Produire au Sud is a place where all of the traditional stakes of the film world are at play, most notably the quest to establish the correct balance between affirming one’s artistic vision and conforming to the demands of the market – a tension which is perhaps even more pronounced in a cross-cultural context. Over the course of a week, participants negotiate these issues and are also encouraged to consider specific contemporary challenges, such as the impact of the digital revolution of the production-distribution-exhibition film chain and the power structures that shape globally-dispersed production. Beyond equipping participants with these specific industry-related skills, Produire au Sud is also a site of exchange. Intercultural dialogue between participants and experts from different continents and countries is a feature of the week, but ‘exchange’ is also to be understood in terms of the interaction between different aspects of the film industry, as well as in terms of inter-generational exchange, where young director-producer teams benefit from the experience of senior experts. The term « co-production », which is at the heart of Produire au Sud, thus assumes rich and varied meanings.
In an effort to better understand these exchanges and to build a productive dialogue between the production sector and the university sector, an innovative research initiative has been established. The Scholar in Residence programme, which was inaugurated in 2017, is a partnership between Produire au Sud/Festival of 3 Continents, the Centre for National Identities and Interculturality Studies (CRINI) at the University of Nantes and the Co-production Research Network (CoRN). Each year, an academic is invited to attend Produire au Sud and to observe and interview participants. Produire au Sud opens its door to academic investigation, as a means to reflect on its continually evolving practice and pedagogical approach. Academics will find in this experience a rich exploratory field, a rare level of access to insider’s knowledge and personal dialogues with films professionals. Issues at play at Produire au Sud are extremely diverse, from film industry and co-production issues, to questions of intercultural relations and storytelling. Accordingly, the Scholar in Residence program is open to academics from all fields, such as film and media studies, sociology, anthropology, geography and philosophy.

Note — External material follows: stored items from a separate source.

(** [_configured], and the endpoint the exporter was given, if one was installed. *)
Definition setup_tracing (argument environment : option string) (i : installation) (_configured : bool) : bool * option string :=
  if _configured then (true, None)
  else
    let given := match argument with Some e => if is_empty e then environment else argument | None => environment end in
    match given with
    | Some e =>
        if is_empty e then (false, None)
        else if negb (sdk_imports i) then (false, None)
        else if provider_installs i then (true, Some (rstrip_by (λ c, bool_decide (c = "/"%char)) e +:+ "/v1/traces")) else (false, None)
    | None => (false, None)
    end.

(** ** Tokens (auth.py) *)

Inductive jwt_error := ExpiredSignatureError | InvalidTokenError | OtherError.

Definition default_algorithms : list string := ["HS256"; "RS256"].

(** [inl] is an exception that is passed on. *)
Definition verify_jwt (decode : string → string → list string → jwt_error + payload)
    (token secret_or_public_key : string) (algorithms : list string) : jwt_error + option payload :=
  match decode token secret_or_public_key algorithms with
  | inr decoded_payload => inr (Some decoded_payload)
  | inl ExpiredSignatureError | inl InvalidTokenError => inr None
  | inl OtherError => inl OtherError
  end.

(** ** Lazy exports (__init__.py) *)

Definition __all__ : list string :=
  ["verify_jwt"; "BaseOutboxPayload"; "build_outbox_message"; "KafkaAvroConsumer"; "outbox_cleanup_loop"; "prune_outbox_once";
   "start_outbox_cleanup"; "setup_tracing"; "inject_trace_context"; "enable_outbox_trace_injection"; "start_consumer_span"; "get_tracer"].

Definition _LAZY_EXPORTS : list (string * string) :=
  [("verify_jwt", ".auth"); ("BaseOutboxPayload", ".outbox"); ("build_outbox_message", ".outbox"); ("KafkaAvroConsumer", ".kafka_client");
   ("outbox_cleanup_loop", ".retention"); ("prune_outbox_once", ".retention"); ("start_outbox_cleanup", ".retention");
   ("setup_tracing", ".tracing"); ("inject_trace_context", ".tracing"); ("enable_outbox_trace_injection", ".tracing");
   ("start_consumer_span", ".tracing"); ("get_tracer", ".tracing")].

(** The package's own names, filled on the first use of each; [import] gives a
    name out of a module, or fails. *)
Definition __getattr__ {V} (import : string → string → string + V) (name : string) (globals : list (string * V)) : list (string * V) * (string + V) :=
  match dict_get _LAZY_EXPORTS name with
  | None => (globals, inl "AttributeError")
  | Some module_path =>
      match import module_path name with
      | inl e => (globals, inl e)
      | inr value => (dict_set globals name value, inr value)
      end
  end.

(** A name is first looked for among the package's own. *)
Definition getattr {V} (import : string → string → string + V) (name : string) (globals : list (string * V)) : list (string * V) * (string + V) :=
  match dict_get globals name with Some v => (globals, inr v) | None => __getattr__ import name globals end.

Lemma every_export_is_defined : Forall (λ n, is_Some (dict_get _LAZY_EXPORTS n)) __all__ ∧ _LAZY_EXPORTS.*1 = __all__.
Proof. split; [repeat (constructor; [by eexists|]); constructor|reflexivity]. Qed.

(** A heavy module is imported only for the names that need it, and once for a name. *)
Lemma import_happens_once {V} (import : string → string → string + V) name globals globals' v :
  getattr import name globals = (globals', inr v) → ∀ import', getattr import' name globals' = (globals', inr v).
Proof.
  unfold getattr, __getattr__. destruct (dict_get globals name) as [w|] eqn:E; [intros [= <- <-] import'; by rewrite E|].
  destruct (dict_get _LAZY_EXPORTS name); [|done]. destruct (import _ _) as [e|w]; [done|]. intros [= <- <-] import'. by rewrite dict_get_set_eq.
Qed.

(** ** Hexadecimal text reads back *)

Lemma hex_digit d : 0 ≤ d < 16 → digit_of (hex_char d) = Some d ∧ hex_char d ≠ "_"%char ∧ hex_char d ≠ "x"%char ∧ hex_char d ≠ "X"%char ∧
  hex_char d ≠ "-"%char ∧ hex_char d ≠ "+"%char ∧ is_space (hex_char d) = false.
Proof.
  intros Hd. assert (Hc : d ∈ map Z.of_nat (seq 0 16)).
  { apply list_elem_of_fmap. exists (Z.to_nat d). split; [lia|]. apply elem_of_seq. lia. }
  cbn in Hc. elem_cases Hc; by_compute || (split_and!; done).
Qed.

Lemma digits_hex n z tail acc us : (0 < n)%nat → 0 ≤ z →
  digits 16 (hex_fixed n z tail) acc us = digits 16 tail (acc * 16 ^ Z.of_nat n + z mod 16 ^ Z.of_nat n) false.
Proof.
  revert z tail. induction n as [|n IH]; intros z tail Hn Hz; [lia|]. cbn [hex_fixed].
  assert (Hland : Z.land z 15 = z mod 16) by (change 15 with (Z.ones 4); by rewrite Z.land_ones).
  assert (Hshift : Z.shiftr z 4 = z / 16) by by rewrite Z.shiftr_div_pow2.
  rewrite Hland, Hshift. pose proof (Z.mod_pos_bound z 16 ltac:(lia)) as Hm. pose proof (Z.div_mod z 16 ltac:(lia)) as Hdm.
  destruct (hex_digit (z mod 16) Hm) as (Hdig & Hus & _).
  assert (Hone : ∀ acc us, digits 16 (String (hex_char (z mod 16)) tail) acc us = digits 16 tail (acc * 16 + z mod 16) false).
  { intros acc' us'. cbn [digits]. rewrite bool_decide_false by done. rewrite Hdig. by rewrite (proj2 (Z.ltb_lt _ _)) by lia. }
  destruct n as [|n]; [cbn [hex_fixed]; rewrite Hone; by rewrite Z.pow_1_r|].
  rewrite IH by (lia || apply Z.div_pos; lia). rewrite Hone. f_equal.
  set (k := Z.of_nat (S n)). assert (E : Z.of_nat (S (S n)) = k + 1) by lia. rewrite E, Z.pow_add_r, Z.pow_1_r by lia.
  assert (Hp : 0 < 16 ^ k) by (apply Z.pow_pos_nonneg; lia).
  rewrite (Z.mul_comm (16 ^ k) 16). rewrite Z.rem_mul_r by lia. ring.
Qed.

Lemma hex_fixed_head n z tail : (0 < n)%nat → ∃ d s, 0 ≤ d < 16 ∧ hex_fixed n z tail = String (hex_char d) s.
Proof.
  revert z tail. induction n as [|n IH]; intros z tail Hn; [lia|]. cbn [hex_fixed].
  assert (Hd : 0 ≤ Z.land z 15 < 16) by (change 15 with (Z.ones 4); rewrite Z.land_ones by lia; apply Z.mod_pos_bound; lia).
  destruct n as [|n]; [by eexists _, _|]. apply IH. lia.
Qed.

Lemma hex_fixed_no_space n z tail : lacks is_space tail → lacks is_space (hex_fixed n z tail).
Proof.
  revert z tail. induction n as [|n IH]; intros z tail Ht; [done|]. cbn [hex_fixed]. apply IH, lacks_cons. split; [|done].
  apply hex_digit. change 15 with (Z.ones 4). rewrite Z.land_ones by lia. apply Z.mod_pos_bound. lia.
Qed.

Lemma unsigned_hex n z : (0 < n)%nat → 0 ≤ z → unsigned_int 16 (hex_fixed n z "") = Some (z mod 16 ^ Z.of_nat n).
Proof.
  intros Hn Hz. pose proof (digits_hex n z "" 0 true Hn Hz) as Hd. cbn [digits] in Hd. rewrite Z.add_0_l in Hd. rewrite <-Hd.
  destruct (hex_fixed n z "") as [|c [|x s]] eqn:E; [done|done|]. unfold unsigned_int.
  assert (Hx : x ≠ "x"%char ∧ x ≠ "X"%char).
  { destruct n as [|[|n]]; [lia|by cbn in E|].
    assert (Hgo : ∀ m w t, ∃ d1 s1, hex_fixed (S (S m)) w t = String (hex_char d1) s1 ∧ ∃ d2 s2, 0 ≤ d2 < 16 ∧ s1 = String (hex_char d2) s2).
    { induction m as [|m IH]; intros w t.
      - cbn [hex_fixed]. do 2 eexists. split; [reflexivity|]. do 2 eexists. split; [|reflexivity].
        change 15 with (Z.ones 4). rewrite Z.land_ones by lia. apply Z.mod_pos_bound. lia.
      - cbn [hex_fixed] in *. apply IH. }
    destruct (Hgo n z "") as (d1 & s1 & E1 & d2 & s2 & Hd2 & ->). rewrite E1 in E. injection E as _ <- _. by apply hex_digit in Hd2 as (_ & _ & ? & ? & _). }
  destruct Hx as [Hx1 Hx2]. rewrite (bool_decide_false (x = "x"%char)), (bool_decide_false (x = "X"%char)) by done. by rewrite andb_false_r.
Qed.

(** [int(format(n, '032x'), 16)] is [n], whatever the width. *)
Lemma parse_format_hex width n : 0 ≤ n → parse_int 16 (format_hex width n) = Some n.
Proof.
  intros Hn. unfold format_hex. set (k := Nat.max width _). assert (Hk : (0 < k)%nat) by (pose proof (Z.div_pos (Z.log2 n) 4 (Z.log2_nonneg n) ltac:(lia)); subst k; lia).
  assert (Hlt : n < 16 ^ Z.of_nat k).
  { destruct (Z.eq_dec n 0) as [->|]; [apply Z.pow_pos_nonneg; lia|]. apply Z.lt_le_trans with (2 ^ (Z.log2 n + 1)); [apply Z.log2_spec; lia|].
    change 16 with (2 ^ 4). rewrite <-Z.pow_mul_r by lia. apply Z.pow_le_mono_r; [lia|]. pose proof (Z.log2_nonneg n). subst k.
    pose proof (Z.div_mod (Z.log2 n) 4 ltac:(lia)). pose proof (Z.mod_pos_bound (Z.log2 n) 4 ltac:(lia)). lia. }
  unfold parse_int. rewrite strip_lacks by (apply hex_fixed_no_space; by intros c).
  pose proof (unsigned_hex k n Hk Hn) as Hu. rewrite Z.mod_small in Hu by lia.
  destruct (hex_fixed_head k n "" Hk) as (d & s & Hd & E). rewrite E in *. apply hex_digit in Hd as (_ & _ & _ & _ & Hm & Hp & _).
  by rewrite !bool_decide_false.
Qed.

Lemma format_hex_nonempty width n : format_hex width n ≠ "".
Proof.
  unfold format_hex. pose proof (Z.div_pos (Z.log2 n) 4 (Z.log2_nonneg n) ltac:(lia)). destruct (hex_fixed_head (Nat.max width (Z.to_nat (Z.log2 n / 4 + 1))) n "") as (d & s & _ & ->); [lia|done].
Qed.

(** ** Payloads *)

Lemma dict_update_get (d e : payload) k : k ∉ e.*1 → dict_get (dict_update d e) k = dict_get d k.
Proof.
  unfold dict_update. revert d. induction e as [|[k' v] e IH]; intros d Hk; [done|]. cbn. apply not_elem_of_cons in Hk as [Hne Hk].
  rewrite IH by done. apply dict_get_set_ne. by intros ->.
Qed.

Lemma context_keys now k : k ≠ TRACE_ID_FIELD → k ≠ SPAN_ID_FIELD → k ∉ (current_trace_context now).*1.
Proof.
  intros H1 H2. unfold current_trace_context. destruct now as [[ctx|]|]; [|by apply not_elem_of_nil..].
  destruct (is_valid ctx); [|by apply not_elem_of_nil]. cbn. by rewrite !not_elem_of_cons; split_and!; [| |apply not_elem_of_nil].
Qed.

(** The rest of a payload is not touched. *)
Lemma inject_keeps now target k : k ≠ TRACE_ID_FIELD → k ≠ SPAN_ID_FIELD →
  dict_get (default [] (_inject now target)) k = dict_get (default [] target) k.
Proof.
  intros H1 H2. pose proof (context_keys now k H1 H2) as Hk. unfold _inject. destruct (current_trace_context now) as [|c ctx] eqn:E; [done|].
  rewrite <-E in *. cbn [default from_option]. by apply dict_update_get.
Qed.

The aim in providing this unprecedented experience for researchers is three-fold:
- to facilitate and promote dialogue between stakeholders from different professional worlds – film industry practitioners and scholars – such that new insights might emerge with the potential to benefit both sectors;
- to shed light on the cultural, economic, political, and human issues that arise during the workshop in order to create a unique Produire au Sud knowledge bank and indeed to inform the design of future workshops;
- for the participants, it is an occasion to bear witness to their own experience – the complexities of co-producing with Europe – in order that their peers in their countries of origin may also benefit and learn from their experience and advice.